As you practice on guitar you must remember that developing good guitar playing skills does not happen overnight. One very common trap beginners tend to fall into is quitting too soon. This is simply because they haven’t yet learned to play the way they’d like to. Any successful guitar player knows that one must be aware of what he/she wants to achieve, establish a guitar practice routine, and stick with it. Depending on how skilled you wish to become, you may be spending the rest of your life practicing guitar as you progress from one skill level to another.
Once you have realistic goals in mind, I recommend that you set some time aside each day to practice guitar. For those who are working adults or full-time students, about 45 to 60 minutes a day is perfect. Attempting to practice 8 hours a day is an unrealistic commitment. So just make a reasonable guitar practice schedule and stay with it.
Never spend extra-long sessions practicing because you’ve neglected to practice for several consecutive days.
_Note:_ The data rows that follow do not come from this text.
(* ===== verification/QuarantineSpec.v ===== *)
(** * What the reconciler guarantees

    Theorems about [Quarantine]: the record of open faults after an event is the
    one the event prescribes, and a dry run changes nothing the cluster sees. *)

From stdpp Require Import gmap strings list fin_maps.
From Stdlib Require Import ZArith Lia.
From S2P Require Import Prelude HealthEvent AnnotationMap EventRecord KubeRetry StateManager Supersession Residual ColdStart NodeSession RuleEval Quarantine.

#[local] Open Scope nat_scope.
#[local] Abbreviation Node := NodeSession.Node.

(** ** Views *)

(** The value of a session annotation. *)
Abbreviation ann n key := (at_key (Annotations n) key).

(** The part of the node a session changes, apart from the record of faults. *)
Definition same_session (n m : Node) : Prop :=
  Taints n = Taints m /\ Unschedulable n = Unschedulable m /\
  forall key, key ∈ [QuarantineHealthEventAppliedTaintsAnnotationKey; QuarantineHealthEventIsCordonedAnnotationKey;
                     QuarantineHealthEventCordonPreExistingAnnotationKey] -> ann n key = ann m key.

Lemma agrees_ann n m key : agrees n m -> key ∈ QuarantineAnnotationKeys -> ann n key = ann m key.
Proof. intros (_ & _ & Hk) Hin. unfold at_key. by rewrite Hk. Qed.

Lemma agrees_session n m : agrees n m -> same_session n m.
Proof.
  intros Ha. split; [apply Ha|]. split; [apply Ha|]. intros key Hk. apply (agrees_ann _ _ _ Ha).
  unfold QuarantineAnnotationKeys. set_solver.
Qed.

(** Everything about the record depends on its annotation only. *)
Lemma agrees_record n m : agrees n m -> ann n QuarantineHealthEventAnnotationKey = ann m QuarantineHealthEventAnnotationKey.
Proof. intros Ha. apply (agrees_ann _ _ _ Ha). left. Qed.

(** [n'] is [n] after the mutation [f], run on a view of [n]. *)
Definition updated {A} (f : Node -> result (Node * A)) (n n' : Node) (a : A) : Prop :=
  exists base n1, agrees base n /\ f base = Ok (n1, a) /\ agrees n' n1.

Lemma same_session_refl n : same_session n n.
Proof. by repeat split. Qed.

Lemma same_session_trans n1 n2 n3 : same_session n1 n2 -> same_session n2 n3 -> same_session n1 n3.
Proof.
  intros (A1 & B1 & C1) (A2 & B2 & C2). split; [congruence|]. split; [congruence|].
  intros key Hk. by rewrite C1, C2.
Qed.

Lemma same_session_via n n' base n1 : agrees base n -> agrees n' n1 -> same_session n1 base -> same_session n' n.
Proof.
  intros A1%agrees_session A2%agrees_session Hs. eapply same_session_trans; [exact A2|]. by eapply same_session_trans.
Qed.

(** The open faults recorded on the node. *)
Definition tracked `{MapRange} `{SlotCodec} `{JSON (list HealthEvent)} `{JSON HealthEvent} (n : Node) :
    HealthEventKey -> option RecommendedAction :=
  tracked_text (ann n QuarantineHealthEventAnnotationKey).
(** The record itself. *)
Definition record_of `{MapRange} `{SlotCodec} `{JSON (list HealthEvent)} `{JSON HealthEvent} (n : Node) : HealthEventsAnnotationMap :=
  match parseHealthEventsAnnotation 0 (ann n QuarantineHealthEventAnnotationKey) with Ok he => he | Err _ => NewHealthEventsAnnotationMap 0 end.
Definition node_record_wf `{MapRange} `{SlotCodec} `{JSON (list HealthEvent)} `{JSON HealthEvent} (n : Node) : Prop :=
  record_wf (ann n QuarantineHealthEventAnnotationKey).

Lemma errors_Join_None l : errors_Join l = None <-> Forall (fun e => e = None) l.
Proof.
  unfold errors_Join. induction l as [|[e|] l IH]; simpl.
  - by rewrite Forall_nil.
  - rewrite Forall_cons. split; [done|by intros [? _]].
  - rewrite IH, Forall_cons. tauto.
Qed.

Section theory.
Context {MR : MapRange} {MRL : MapRangeLaws} {SC : SlotCodec} {CR : CelRules} {SCH : Scheduler}.
Context `{JT : JSON (list Taint), JTL : !JSONLaws (list Taint), JTN : !JSONListLaws Taint}.
Context `{JL : JSON (list AppliedLabel)} `{JV : JSON (list HealthEventWithTests)}.
Context `{JE : JSON (list HealthEvent), JEL : !JSONLaws (list HealthEvent), JEN : !JSONListLaws HealthEvent}.
Context `{JS : JSON HealthEvent}.
Context {W : Type} `{NA : NodeAPI W, NAL : !NodeAPILaws W, SV : !Services W, SVL : !ServicesLaws W}.
Context (r : Reconciler).

(** What the handler reads is the node of the API server. *)
Definition synced (ctx : Ctx) (w : W) (name : string) : Prop :=
  forall v, getNode ctx w name = inl v -> exists n, live w name = Some n /\ agrees v n.

Lemma record_cordon_live w event name : live (recordCordonEventInCircuitBreaker r w event) name = live w name.
Proof. unfold recordCordonEventInCircuitBreaker. destruct (_ && _); [apply cordon_event_live|done]. Qed.

(** ** Reading *)

Lemma getNodeQuarantineAnnotations_view ctx w name annotations :
  getNodeQuarantineAnnotations ctx w name = inl annotations ->
  exists v, getNode ctx w name = inl v /\ forall key, key ∈ QuarantineAnnotationKeys -> annotations !! key = Annotations v !! key.
Proof.
  unfold getNodeQuarantineAnnotations. destruct (getNode ctx w name) as [v|]; [|done]. intros [= <-]. exists v. split; [done|].
  intros key Hk. destruct (Annotations v !! key) as [x|] eqn:Hx.
  - by apply map_lookup_filter_Some.
  - apply map_lookup_filter_None. by left.
Qed.

Lemma key_in_record : QuarantineHealthEventAnnotationKey ∈ QuarantineAnnotationKeys.
Proof. left. Qed.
Consistent practicing is necessary for the body and the human mind to learn and take in new information on a daily basis. Say for example, if you were a professional athlete, would you workout for 16 hours one day because you missed the previous 4 days? Absolutely not! The same principle applies when you’re practicing to play the guitar. The best guitar practice happens when you spend 20 minutes a day or more learning how to play.
Now I would like to tell how I created my own guitar practice schedule while pursuing my degree in engineering. When I first became devoted to playing guitar I was also studying full time and realized that I couldn’t spend 3 to 4 hours a day, as I would have liked to, playing the guitar. Considering my study requirements I was only able to set 1 hour per day practicing in the following manner:
Simple Practice Plan
1st part: Warm ups ~ 10 minutes 2nd part: Theoretical stuff ~ e.g Practicing scales, chords ~15minutes 3rd part: Ear training ~ 10 mins 4th part: Guitar Techniques ~ e.g alternate picking, tapping etc ~15mins 5th part: Learning songs ~ 15mins (This is the part I enjoy most ? ) 6th part: Improvisation ~ 10mins
There were some days, especially during exams, where I couldn’t set aside one hour to practice. Still I would commit to 10-15 minutes of practice just to warm up my fingers and keep them in shape.
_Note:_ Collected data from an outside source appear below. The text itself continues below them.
(* ===== verification/QuarantineSession.v ===== *)
(** * Quarantine sessions

    A session starts with the first fault accepted on a node and ends with the
    recovery of the last one.  What the session adds to the node (taints, a
    cordon) is remembered in annotations, with marks on what was there before;
    the release undoes exactly the additions. *)

From stdpp Require Import gmap strings list fin_maps.
From Stdlib Require Import ZArith Lia.
From S2P Require Import Prelude HealthEvent AnnotationMap EventRecord KubeRetry StateManager Supersession Residual ColdStart NodeSession RuleEval Quarantine QuarantineSpec.

#[local] Open Scope nat_scope.
#[local] Abbreviation Node := NodeSession.Node.

(** Encoding taints does not fail: they hold strings and a flag. *)
Class JSONTotal (A : Type) `{JSON A} := json_total : forall a : A, exists s, json_marshal a = Ok s.

(** ** The taints a rule may ask for *)

(** A taint of the configuration. *)
Definition configured (c : rulesetsConfig) (t : Taint) : Prop :=
  exists name tc, TaintConfigMap c !! name = Some tc /\ Key tc = Key t /\ Value tc = Value t /\ Effect tc = Effect t.

Lemma applied_configured lk c names s :
  (forall kv e, taintAppliedMap s !! kv = Some e -> e <> ""%string -> configured c {| Key := kv.1; Value := kv.2; Effect := e; PreExisting := false |}) ->
  forall kv e, taintAppliedMap (fold_left (handleSuccessfulRuleEvaluation lk c) names s) !! kv = Some e -> e <> ""%string ->
    configured c {| Key := kv.1; Value := kv.2; Effect := e; PreExisting := false |}.
Proof.
  revert s. induction names as [|name names IH]; intros s Hs; simpl; [done|]. apply IH. intros kv e.
  destruct (handle_components lk c s name) as (_ & Ht & _). unfold taintStep, updateTaintMaps in Ht.
  destruct (TaintConfigMap c !! name) as [tc|] eqn:Htc; [|injection Ht as -> _; apply Hs].
  destruct (_ || _); injection Ht as -> _; [|apply Hs]. rewrite lookup_insert_Some. intros [[<- <-]|[_ ?]] Hne; [|by apply Hs].
  exists name, tc. done.
Qed.

Lemma desired_configured `{CelRules, MapRangeLaws, Scheduler} lk c effects view event evals keys t :
  t ∈ collectTaintsToApply (taintAppliedMap (evaluateRulesets lk c effects view event evals (initEvaluation keys)).1) ->
  PreExisting t = false /\ configured c t.
Proof.
  unfold collectTaintsToApply. rewrite list_elem_of_omap. intros ([[key value] effect] & Hin%elem_of_range & Ht).
  destruct (effect <>s "") eqn:He; [|done]. injection Ht as <-. split; [done|]. to_prop.
  rewrite evaluateRulesets_fold in Hin. refine (applied_configured lk c _ _ _ (key, value) effect Hin He). clear Hin He.
  intros kv e. replace (taintAppliedMap (forceActions lk event (initEvaluation keys))) with (taintAppliedMap (initEvaluation keys))
    by (unfold forceActions; by destruct (isForceQuarantine event)). simpl. intros Hl Hne. exfalso. apply Hne. clear Hne.
  assert (Hall : forall (m : gmap keyValTaint string), (forall x, m !! kv = Some x -> x = ""%string) ->
    forall x, fold_left (fun m k => <[k := ""%string]> m) keys m !! kv = Some x -> x = ""%string).
  { clear Hl. induction keys as [|k ks IH]; intros m Hm; simpl; [done|]. apply IH. intros x. rewrite lookup_insert_Some.
    intros [[_ <-]|[_ Hx]]; [done|by apply Hm]. }
  apply (Hall ∅); [by intros x; rewrite lookup_empty|done].
Qed.

(** ** The state of a session *)

Section session.
Context `{JT : JSON (list Taint)}.

(** The taints the annotation lists. *)
Definition recorded (n : Node) : list Taint :=
  if ann n QuarantineHealthEventAppliedTaintsAnnotationKey ==s "" then []
  else match json_unmarshal (A := list Taint) (ann n QuarantineHealthEventAppliedTaintsAnnotationKey) with Ok l => l | Err _ => [] end.

Definition recorded_ok (n : Node) : Prop :=
  ann n QuarantineHealthEventAppliedTaintsAnnotationKey = ""%string \/
  exists l, l <> [] /\ json_marshal l = Ok (ann n QuarantineHealthEventAppliedTaintsAnnotationKey).

Definition cordonFlag (n : Node) : bool := ann n QuarantineHealthEventIsCordonedAnnotationKey ==s AnnotationValueTrue.
Definition preFlag (n : Node) : bool := ann n QuarantineHealthEventCordonPreExistingAnnotationKey ==s AnnotationValueTrue.

(** [n] is [n0] with the additions of a session. *)
Record session (n0 n : Node) : Prop := {
  s_ids : NoDup (ids (Taints n));
  s_text : recorded_ok n;
  s_taints : exists added, Taints n = Taints n0 ++ added /\
    forall a, a ∈ added -> exists t, last_at (recorded n) (nt_identity a) = Some t /\ Value t = ntValue a;
  s_pre t : t ∈ recorded n -> PreExisting t = true <-> cfg_identity t ∈ ids (Taints n0);
  s_sched : Unschedulable n = Unschedulable n0 || cordonFlag n;
  s_preflag : preFlag n = cordonFlag n && Unschedulable n0 }.

(** A node without a session. *)
Record idle (n : Node) : Prop := {
  i_ids : NoDup (ids (Taints n));
  i_text : ann n QuarantineHealthEventAppliedTaintsAnnotationKey = ""%string;
  i_cordon : cordonFlag n = false;
  i_pre : preFlag n = false }.

Lemma recorded_idle n : ann n QuarantineHealthEventAppliedTaintsAnnotationKey = ""%string -> recorded n = [].
Proof. intros He. unfold recorded. by rewrite He. Qed.

Lemma idle_session n : idle n -> session n n.
Proof.
  intros [H1 H2 H3 H4]. split; [done|by left| | |by rewrite H3, orb_false_r|by rewrite H3, H4].
  - exists []. rewrite app_nil_r. split; [done|]. intros a Ha. by apply not_elem_of_nil in Ha.
  - intros t. rewrite (recorded_idle n H2). intros Ht. by apply not_elem_of_nil in Ht.
Qed.

Lemma same_session_fields n n' : same_session n' n ->
  recorded n' = recorded n /\ (recorded_ok n -> recorded_ok n') /\ cordonFlag n' = cordonFlag n /\ preFlag n' = preFlag n.
Proof.
  intros (_ & _ & Hk). unfold recorded, recorded_ok, cordonFlag, preFlag. by rewrite !Hk by (rewrite !elem_of_cons; auto).
Qed.

Lemma session_same n0 n n' : same_session n' n -> session n0 n -> session n0 n'.
Proof.
  intros Hs [H1 H2 H3 H4 H5 H6]. destruct (same_session_fields _ _ Hs) as (R1 & R2 & R3 & R4). destruct Hs as (S1 & S2 & _).
  split; rewrite ?S1, ?S2, ?R1, ?R3, ?R4; auto.
Qed.
End session.

Section theory.
Context {MR : MapRange} {MRL : MapRangeLaws} {SC : SlotCodec} {CR : CelRules} {SCH : Scheduler}.
Context `{JT : JSON (list Taint), JTL : !JSONLaws (list Taint), JTN : !JSONListLaws Taint, JTT : !JSONTotal (list Taint)}.
Context `{JL : JSON (list AppliedLabel)} `{JV : JSON (list HealthEventWithTests)}.
Context `{JE : JSON (list HealthEvent), JEL : !JSONLaws (list HealthEvent), JEN : !JSONListLaws HealthEvent}.
Context `{JS : JSON HealthEvent}.

Lemma recorded_text n l : l <> [] -> json_marshal l = Ok (ann n QuarantineHealthEventAppliedTaintsAnnotationKey) ->
  recorded n = l /\ IsEmptyValue (ann n QuarantineHealthEventAppliedTaintsAnnotationKey) = false.
Proof.
  intros Hl Ht. pose proof (json_list_text _ _ Ht Hl) as He. split; [|done]. unfold recorded.
  rewrite (not_blank _ He). by rewrite (json_roundtrip _ _ Ht).
Qed.

(** ** Growing *)

(** The taints [T] fit the node: none is listed yet, one is marked exactly when
    its identity is on the node, and then with the value it has there. *)
Definition fits (n : Node) (T : list Taint) : Prop :=
  forall t, t ∈ T -> cfg_identity t ∉ (cfg_identity <$> recorded n) /\
    (PreExisting t = true <-> cfg_identity t ∈ ids (Taints n)) /\
    (forall u, u ∈ Taints n -> nt_identity u = cfg_identity t -> ntValue u = Value t).

Lemma revalue_fits n T u : fits n T -> u ∈ Taints n -> revalue T u = u.
Proof.
  intros Hf Hu. unfold revalue. destruct (last_at T (nt_identity u)) as [c|] eqn:Hc; [|done]. apply last_at_Some in Hc as [Hin Hid].
  destruct (Hf c Hin) as (_ & _ & Hv). unfold set_value. rewrite <- (Hv u Hu) by done. by destruct u.
Qed.

Lemma added_recorded n0 n added a : session n0 n -> Taints n = Taints n0 ++ added ->
  (forall a, a ∈ added -> exists t, last_at (recorded n) (nt_identity a) = Some t /\ Value t = ntValue a) ->
  a ∈ added -> nt_identity a ∈ (cfg_identity <$> recorded n) /\ nt_identity a ∉ ids (Taints n0).
Proof.
  intros Hs Heq Hadd Ha. split.
  - destruct (Hadd a Ha) as (t & Ht & _). apply last_at_Some in Ht as [Hin <-]. by apply list_elem_of_fmap_2.
  - pose proof (s_ids _ _ Hs) as Hnd. rewrite Heq, fmap_app in Hnd. apply NoDup_app in Hnd as (_ & Hdis & _). intros Hin.
    apply (Hdis _ Hin). by apply list_elem_of_fmap_2.
Qed.

(** The annotation after the merge, and the taints it lists. *)
Lemma grown_taints n0 n n' T c A L b :
  session n0 n -> fits n T -> quarantineNode false T c A L n = Ok (n', b) ->
  A !! QuarantineHealthEventAppliedTaintsAnnotationKey = None /\ T = [] \/
  (exists text, A !! QuarantineHealthEventAppliedTaintsAnnotationKey = Some text /\ json_marshal T = Ok text /\ T <> []) ->
  recorded_ok n' /\ (T = [] /\ recorded n' = recorded n /\ Taints n' = Taints n \/
    T <> [] /\ (forall i, last_at (recorded n') i = (fun x => mark (any_pre (recorded n ++ T) i) x) <$> last_at (recorded n ++ T) i \/
                          last_at (recorded n') i = last_at (recorded n ++ T) i) /\
    (forall t, t ∈ recorded n' -> t ∈ recorded n ++ T \/ exists x, x ∈ recorded n ++ T /\ cfg_identity x = cfg_identity t /\
        PreExisting t = any_pre (recorded n ++ T) (cfg_identity t))).
Proof.
  intros Hs Hf Hq HA. destruct (quarantineNode_spec _ _ _ _ _ _ _ _ Hq) as (_ & _ & Ht & _ & Hm & _).
  specialize (Hm QuarantineHealthEventAppliedTaintsAnnotationKey). unfold merged_at in Hm.
  assert (Hbase : session_base false n !! QuarantineHealthEventAppliedTaintsAnnotationKey =
    Annotations n !! QuarantineHealthEventAppliedTaintsAnnotationKey) by (unfold session_base; by rewrite lookup_delete_ne).
  destruct HA as [[HA HT]|(text & HA & HT & Hne)]; rewrite HA in Hm.
  - subst T. assert (Ha : ann n' QuarantineHealthEventAppliedTaintsAnnotationKey = ann n QuarantineHealthEventAppliedTaintsAnnotationKey)
      by (unfold at_key; by rewrite Hm, Hbase).
    split; [|left; split; [done|]; split; [by unfold recorded; rewrite Ha|done]]. unfold recorded_ok. rewrite Ha. apply (s_text _ _ Hs).
  - destruct Hm as (v & Hmv & Hl). assert (Hv : ann n' QuarantineHealthEventAppliedTaintsAnnotationKey = v) by (unfold at_key; by rewrite Hl).
    assert (Hb : at_key (session_base false n) QuarantineHealthEventAppliedTaintsAnnotationKey = ann n QuarantineHealthEventAppliedTaintsAnnotationKey)
      by (unfold at_key; by rewrite Hbase).
    rewrite Hb in Hmv. change (mergeAppliedTaintsAnnotation (ann n QuarantineHealthEventAppliedTaintsAnnotationKey) text = Ok v) in Hmv.
    unfold mergeAppliedTaintsAnnotation, mergeAnnotation in Hmv. destruct (s_text _ _ Hs) as [He|(l & Hl0 & Hl1)].
    + rewrite He in Hmv. simpl in Hmv. injection Hmv as Hvt. rewrite <- Hvt in Hv. rewrite <- Hv in HT.
      destruct (recorded_text n' T Hne HT) as [Hr _]. split; [right; by exists T|]. right. rewrite Hr, (recorded_idle n He). simpl.
      split; [done|]. split; [by right|by left].
    + destruct (recorded_text n l Hl0 Hl1) as [Hr Hre]. rewrite Hre, (json_list_text _ _ HT Hne), (json_roundtrip _ _ Hl1), (json_roundtrip _ _ HT) in Hmv.
      cbn [rwrap rbind] in Hmv. destruct (json_marshal (mergeAppliedTaints l T)) as [merged|] eqn:Hmg; [|done]. injection Hmv as Hvt. rewrite <- Hv in Hvt.
      assert (Hmne : mergeAppliedTaints l T <> []).
      { intros Hz. destruct l as [|x l]; [done|]. pose proof (last_at_merge (x :: l) T (cfg_identity x)) as Hlm. rewrite Hz in Hlm.
        simpl in Hlm. symmetry in Hlm. apply fmap_None in Hlm. rewrite last_at_None in Hlm. by destruct (Hlm x); [left|]. }
      rewrite Hvt in Hmg. destruct (recorded_text n' _ Hmne Hmg) as [Hr' _]. split; [right; eauto|]. right. rewrite Hr', Hr.
      split; [done|]. split; [intros i; left; apply last_at_merge|]. intros t Ht'. right. by apply elem_of_merge.
Qed.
Also remember that your guitar practice schedule is not written in stone. Feel free to take additional time to practice any day you can. When learning guitar, everyone has their own unique learning capacity and personal needs. You will benefit by putting extra time in where you feel it’s needed. Also note, there is a difference in playing and practicing. Playing is simply using skills you already have while practicing is spending time to work on skills you need to improve. While practicing, you should devote part of your time learning new techniques and the rest of it practicing old material. This will make sessions more fun and beneficial.
As you move onto new material and more advanced techniques you may become frustrated. This will be because you’ll find some of them too difficult at first. Anytime this happens, simply take a break and walk away from the guitar for awhile. Never force yourself to learn while you’re uptight. This will only slow down your progress and kill you motivation in a short time.
Also, remember the expression: “If you fail to plan you plan to fail.”